Work instruction
Could you please return each line of the data that has the word "blockno"?

[Data]

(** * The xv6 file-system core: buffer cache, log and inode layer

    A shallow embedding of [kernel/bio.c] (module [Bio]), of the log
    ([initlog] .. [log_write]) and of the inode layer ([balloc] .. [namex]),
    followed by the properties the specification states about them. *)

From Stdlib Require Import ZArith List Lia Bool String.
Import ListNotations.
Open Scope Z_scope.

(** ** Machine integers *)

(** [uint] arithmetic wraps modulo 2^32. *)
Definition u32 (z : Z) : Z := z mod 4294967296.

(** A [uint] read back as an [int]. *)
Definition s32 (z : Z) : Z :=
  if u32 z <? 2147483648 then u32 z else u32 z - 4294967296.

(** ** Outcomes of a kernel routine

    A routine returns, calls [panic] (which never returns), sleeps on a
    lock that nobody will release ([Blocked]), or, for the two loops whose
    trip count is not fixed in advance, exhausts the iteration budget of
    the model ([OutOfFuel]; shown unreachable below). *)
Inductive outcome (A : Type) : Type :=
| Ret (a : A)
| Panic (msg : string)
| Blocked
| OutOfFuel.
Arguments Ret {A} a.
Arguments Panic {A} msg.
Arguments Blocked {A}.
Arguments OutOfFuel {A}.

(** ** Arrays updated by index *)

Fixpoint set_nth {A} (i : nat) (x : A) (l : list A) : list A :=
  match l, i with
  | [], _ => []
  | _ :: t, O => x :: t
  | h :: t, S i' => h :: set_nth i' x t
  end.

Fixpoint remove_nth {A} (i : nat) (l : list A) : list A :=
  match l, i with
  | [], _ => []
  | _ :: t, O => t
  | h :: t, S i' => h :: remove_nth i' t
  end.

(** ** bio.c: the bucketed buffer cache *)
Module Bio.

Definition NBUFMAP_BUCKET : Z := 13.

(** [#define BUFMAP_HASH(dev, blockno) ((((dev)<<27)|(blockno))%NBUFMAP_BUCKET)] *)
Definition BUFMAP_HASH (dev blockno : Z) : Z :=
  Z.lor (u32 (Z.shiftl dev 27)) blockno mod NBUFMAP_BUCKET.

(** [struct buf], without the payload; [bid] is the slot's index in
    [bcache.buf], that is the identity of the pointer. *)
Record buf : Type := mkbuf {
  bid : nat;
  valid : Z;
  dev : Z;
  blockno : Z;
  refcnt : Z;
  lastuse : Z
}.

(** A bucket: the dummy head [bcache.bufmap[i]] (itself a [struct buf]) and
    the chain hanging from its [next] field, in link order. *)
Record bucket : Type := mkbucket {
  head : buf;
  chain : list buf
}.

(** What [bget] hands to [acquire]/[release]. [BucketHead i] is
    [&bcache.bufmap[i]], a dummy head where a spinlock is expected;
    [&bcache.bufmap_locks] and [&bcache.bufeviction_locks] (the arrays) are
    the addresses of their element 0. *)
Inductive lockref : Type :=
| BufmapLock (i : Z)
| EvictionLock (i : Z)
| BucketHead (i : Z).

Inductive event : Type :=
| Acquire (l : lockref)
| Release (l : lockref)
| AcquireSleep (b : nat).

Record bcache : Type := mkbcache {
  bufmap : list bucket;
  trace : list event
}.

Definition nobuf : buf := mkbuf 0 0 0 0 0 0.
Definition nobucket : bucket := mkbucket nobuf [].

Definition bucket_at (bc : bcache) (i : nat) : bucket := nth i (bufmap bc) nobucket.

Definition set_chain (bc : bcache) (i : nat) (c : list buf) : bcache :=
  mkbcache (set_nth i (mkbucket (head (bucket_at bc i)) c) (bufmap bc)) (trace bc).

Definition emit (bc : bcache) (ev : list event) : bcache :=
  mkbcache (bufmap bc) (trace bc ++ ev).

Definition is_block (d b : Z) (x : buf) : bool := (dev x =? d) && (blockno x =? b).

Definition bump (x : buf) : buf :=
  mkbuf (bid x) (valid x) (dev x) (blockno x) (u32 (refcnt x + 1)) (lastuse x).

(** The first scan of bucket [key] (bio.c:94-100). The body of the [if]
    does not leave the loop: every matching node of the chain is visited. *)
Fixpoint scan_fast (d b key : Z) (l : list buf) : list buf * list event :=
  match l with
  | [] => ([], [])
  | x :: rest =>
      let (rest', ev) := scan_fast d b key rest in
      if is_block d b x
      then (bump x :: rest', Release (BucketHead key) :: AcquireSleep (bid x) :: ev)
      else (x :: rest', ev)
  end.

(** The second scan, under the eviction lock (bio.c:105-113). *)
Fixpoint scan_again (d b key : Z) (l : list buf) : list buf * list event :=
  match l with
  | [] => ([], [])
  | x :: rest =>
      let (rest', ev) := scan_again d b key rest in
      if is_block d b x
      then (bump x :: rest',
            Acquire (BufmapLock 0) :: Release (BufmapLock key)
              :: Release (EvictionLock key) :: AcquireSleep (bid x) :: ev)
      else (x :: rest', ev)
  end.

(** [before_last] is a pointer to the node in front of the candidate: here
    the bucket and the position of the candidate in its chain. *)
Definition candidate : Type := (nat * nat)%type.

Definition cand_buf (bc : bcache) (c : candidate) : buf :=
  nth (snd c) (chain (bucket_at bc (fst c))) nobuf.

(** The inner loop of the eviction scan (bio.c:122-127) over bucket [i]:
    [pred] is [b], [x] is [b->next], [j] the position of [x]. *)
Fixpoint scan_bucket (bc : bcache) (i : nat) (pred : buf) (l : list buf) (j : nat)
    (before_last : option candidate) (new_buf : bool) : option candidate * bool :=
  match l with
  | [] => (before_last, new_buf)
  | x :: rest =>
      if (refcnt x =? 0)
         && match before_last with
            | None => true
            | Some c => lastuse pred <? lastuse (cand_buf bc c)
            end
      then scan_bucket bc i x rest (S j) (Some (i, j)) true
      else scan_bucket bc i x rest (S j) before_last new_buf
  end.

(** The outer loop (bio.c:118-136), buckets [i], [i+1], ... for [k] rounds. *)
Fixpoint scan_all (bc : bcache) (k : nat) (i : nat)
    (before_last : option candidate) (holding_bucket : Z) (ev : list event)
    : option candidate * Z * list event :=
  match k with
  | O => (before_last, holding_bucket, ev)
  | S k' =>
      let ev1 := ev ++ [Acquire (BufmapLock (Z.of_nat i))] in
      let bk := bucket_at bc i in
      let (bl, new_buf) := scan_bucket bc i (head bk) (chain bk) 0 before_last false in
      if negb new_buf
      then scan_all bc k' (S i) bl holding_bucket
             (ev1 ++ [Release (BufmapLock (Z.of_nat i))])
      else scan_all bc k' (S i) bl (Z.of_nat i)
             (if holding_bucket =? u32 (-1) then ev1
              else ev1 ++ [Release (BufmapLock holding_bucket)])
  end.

[/Data]
[Data]

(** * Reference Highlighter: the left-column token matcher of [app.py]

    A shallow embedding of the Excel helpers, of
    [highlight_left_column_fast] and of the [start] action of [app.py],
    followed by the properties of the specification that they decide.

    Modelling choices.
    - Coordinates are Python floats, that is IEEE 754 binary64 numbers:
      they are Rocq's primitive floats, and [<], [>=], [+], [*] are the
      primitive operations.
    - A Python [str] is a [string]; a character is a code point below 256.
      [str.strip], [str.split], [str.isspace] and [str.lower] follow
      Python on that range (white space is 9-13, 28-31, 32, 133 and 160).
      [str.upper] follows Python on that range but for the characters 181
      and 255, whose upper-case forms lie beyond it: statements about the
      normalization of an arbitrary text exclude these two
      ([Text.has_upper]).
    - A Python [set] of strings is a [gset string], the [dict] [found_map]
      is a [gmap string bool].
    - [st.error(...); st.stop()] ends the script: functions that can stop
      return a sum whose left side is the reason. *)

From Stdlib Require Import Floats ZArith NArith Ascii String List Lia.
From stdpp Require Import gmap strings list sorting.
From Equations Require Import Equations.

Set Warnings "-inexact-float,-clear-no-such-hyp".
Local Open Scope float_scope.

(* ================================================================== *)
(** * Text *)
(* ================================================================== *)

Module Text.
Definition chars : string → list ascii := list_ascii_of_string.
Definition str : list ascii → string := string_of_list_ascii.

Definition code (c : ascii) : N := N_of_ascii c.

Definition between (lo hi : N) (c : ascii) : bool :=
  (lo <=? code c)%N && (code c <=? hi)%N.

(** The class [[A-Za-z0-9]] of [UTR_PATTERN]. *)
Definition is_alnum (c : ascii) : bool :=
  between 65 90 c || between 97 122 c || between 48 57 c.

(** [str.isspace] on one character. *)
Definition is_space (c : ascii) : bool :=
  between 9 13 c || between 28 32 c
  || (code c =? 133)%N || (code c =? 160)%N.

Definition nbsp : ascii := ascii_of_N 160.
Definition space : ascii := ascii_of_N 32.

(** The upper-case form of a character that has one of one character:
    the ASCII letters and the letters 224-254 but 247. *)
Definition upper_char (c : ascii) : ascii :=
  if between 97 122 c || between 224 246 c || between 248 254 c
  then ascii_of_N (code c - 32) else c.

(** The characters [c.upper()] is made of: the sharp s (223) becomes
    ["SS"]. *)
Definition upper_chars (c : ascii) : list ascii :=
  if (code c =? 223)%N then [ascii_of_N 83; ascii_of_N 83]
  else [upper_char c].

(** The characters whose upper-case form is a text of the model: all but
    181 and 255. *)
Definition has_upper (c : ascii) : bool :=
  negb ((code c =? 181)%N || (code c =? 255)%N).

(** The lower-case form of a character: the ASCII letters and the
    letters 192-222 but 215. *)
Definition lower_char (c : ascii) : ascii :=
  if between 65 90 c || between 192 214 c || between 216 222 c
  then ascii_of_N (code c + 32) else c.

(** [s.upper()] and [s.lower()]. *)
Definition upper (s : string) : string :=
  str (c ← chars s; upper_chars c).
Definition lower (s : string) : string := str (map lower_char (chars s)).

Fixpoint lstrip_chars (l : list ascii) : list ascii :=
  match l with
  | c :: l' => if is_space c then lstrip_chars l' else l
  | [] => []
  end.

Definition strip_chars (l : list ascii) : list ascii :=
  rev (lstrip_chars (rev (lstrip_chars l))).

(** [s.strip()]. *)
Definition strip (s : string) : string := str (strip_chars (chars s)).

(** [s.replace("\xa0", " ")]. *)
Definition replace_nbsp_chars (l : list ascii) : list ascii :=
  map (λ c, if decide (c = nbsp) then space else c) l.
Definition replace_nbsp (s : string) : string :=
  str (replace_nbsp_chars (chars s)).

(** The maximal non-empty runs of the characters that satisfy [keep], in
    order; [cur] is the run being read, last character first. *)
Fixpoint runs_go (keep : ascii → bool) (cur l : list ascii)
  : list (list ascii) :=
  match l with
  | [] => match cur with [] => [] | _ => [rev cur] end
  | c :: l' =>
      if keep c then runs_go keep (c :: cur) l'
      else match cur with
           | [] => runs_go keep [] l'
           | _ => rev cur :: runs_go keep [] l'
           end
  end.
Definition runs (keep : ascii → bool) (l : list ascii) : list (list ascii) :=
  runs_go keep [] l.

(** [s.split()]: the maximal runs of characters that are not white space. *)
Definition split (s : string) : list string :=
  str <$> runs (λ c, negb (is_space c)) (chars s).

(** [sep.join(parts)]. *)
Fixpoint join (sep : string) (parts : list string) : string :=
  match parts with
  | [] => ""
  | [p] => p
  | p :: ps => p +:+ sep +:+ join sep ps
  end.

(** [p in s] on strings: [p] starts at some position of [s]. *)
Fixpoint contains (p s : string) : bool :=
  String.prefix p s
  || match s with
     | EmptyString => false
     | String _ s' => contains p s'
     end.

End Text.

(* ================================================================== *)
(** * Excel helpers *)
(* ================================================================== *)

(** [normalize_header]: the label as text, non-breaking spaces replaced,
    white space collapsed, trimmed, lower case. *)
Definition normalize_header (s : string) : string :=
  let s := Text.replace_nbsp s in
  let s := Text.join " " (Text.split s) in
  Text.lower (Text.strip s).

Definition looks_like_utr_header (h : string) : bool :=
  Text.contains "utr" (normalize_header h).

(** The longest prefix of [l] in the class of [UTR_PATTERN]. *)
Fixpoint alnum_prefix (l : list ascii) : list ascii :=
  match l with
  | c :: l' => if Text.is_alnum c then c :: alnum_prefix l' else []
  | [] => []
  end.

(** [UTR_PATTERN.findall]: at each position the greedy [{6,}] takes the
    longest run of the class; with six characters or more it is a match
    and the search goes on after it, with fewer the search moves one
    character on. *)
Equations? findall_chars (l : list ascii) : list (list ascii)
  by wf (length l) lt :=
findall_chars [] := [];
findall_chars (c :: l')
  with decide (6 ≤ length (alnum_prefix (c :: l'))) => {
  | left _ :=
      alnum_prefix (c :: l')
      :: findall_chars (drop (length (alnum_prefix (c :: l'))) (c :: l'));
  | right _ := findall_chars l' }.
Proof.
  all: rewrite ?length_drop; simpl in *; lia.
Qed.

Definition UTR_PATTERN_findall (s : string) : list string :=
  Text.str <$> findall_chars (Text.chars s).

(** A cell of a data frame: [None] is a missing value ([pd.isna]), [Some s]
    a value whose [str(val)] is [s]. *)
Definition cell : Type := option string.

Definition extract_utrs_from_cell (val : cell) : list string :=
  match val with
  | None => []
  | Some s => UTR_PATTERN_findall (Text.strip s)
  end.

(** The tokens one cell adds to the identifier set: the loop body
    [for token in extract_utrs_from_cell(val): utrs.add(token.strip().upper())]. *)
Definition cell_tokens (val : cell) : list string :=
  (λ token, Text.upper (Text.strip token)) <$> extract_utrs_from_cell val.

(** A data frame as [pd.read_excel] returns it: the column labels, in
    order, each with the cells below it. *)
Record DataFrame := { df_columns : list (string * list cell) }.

[/Data]

Output for this task
(** [#define BUFMAP_HASH(dev, blockno) ((((dev)<<27)|(blockno))%NBUFMAP_BUCKET)] *)
Definition BUFMAP_HASH (dev blockno : Z) : Z :=
  Z.lor (u32 (Z.shiftl dev 27)) blockno mod NBUFMAP_BUCKET.
  blockno : Z;
Definition is_block (d b : Z) (x : buf) : bool := (dev x =? d) && (blockno x =? b).
  mkbuf (bid x) (valid x) (dev x) (blockno x) (u32 (refcnt x + 1)) (lastuse x).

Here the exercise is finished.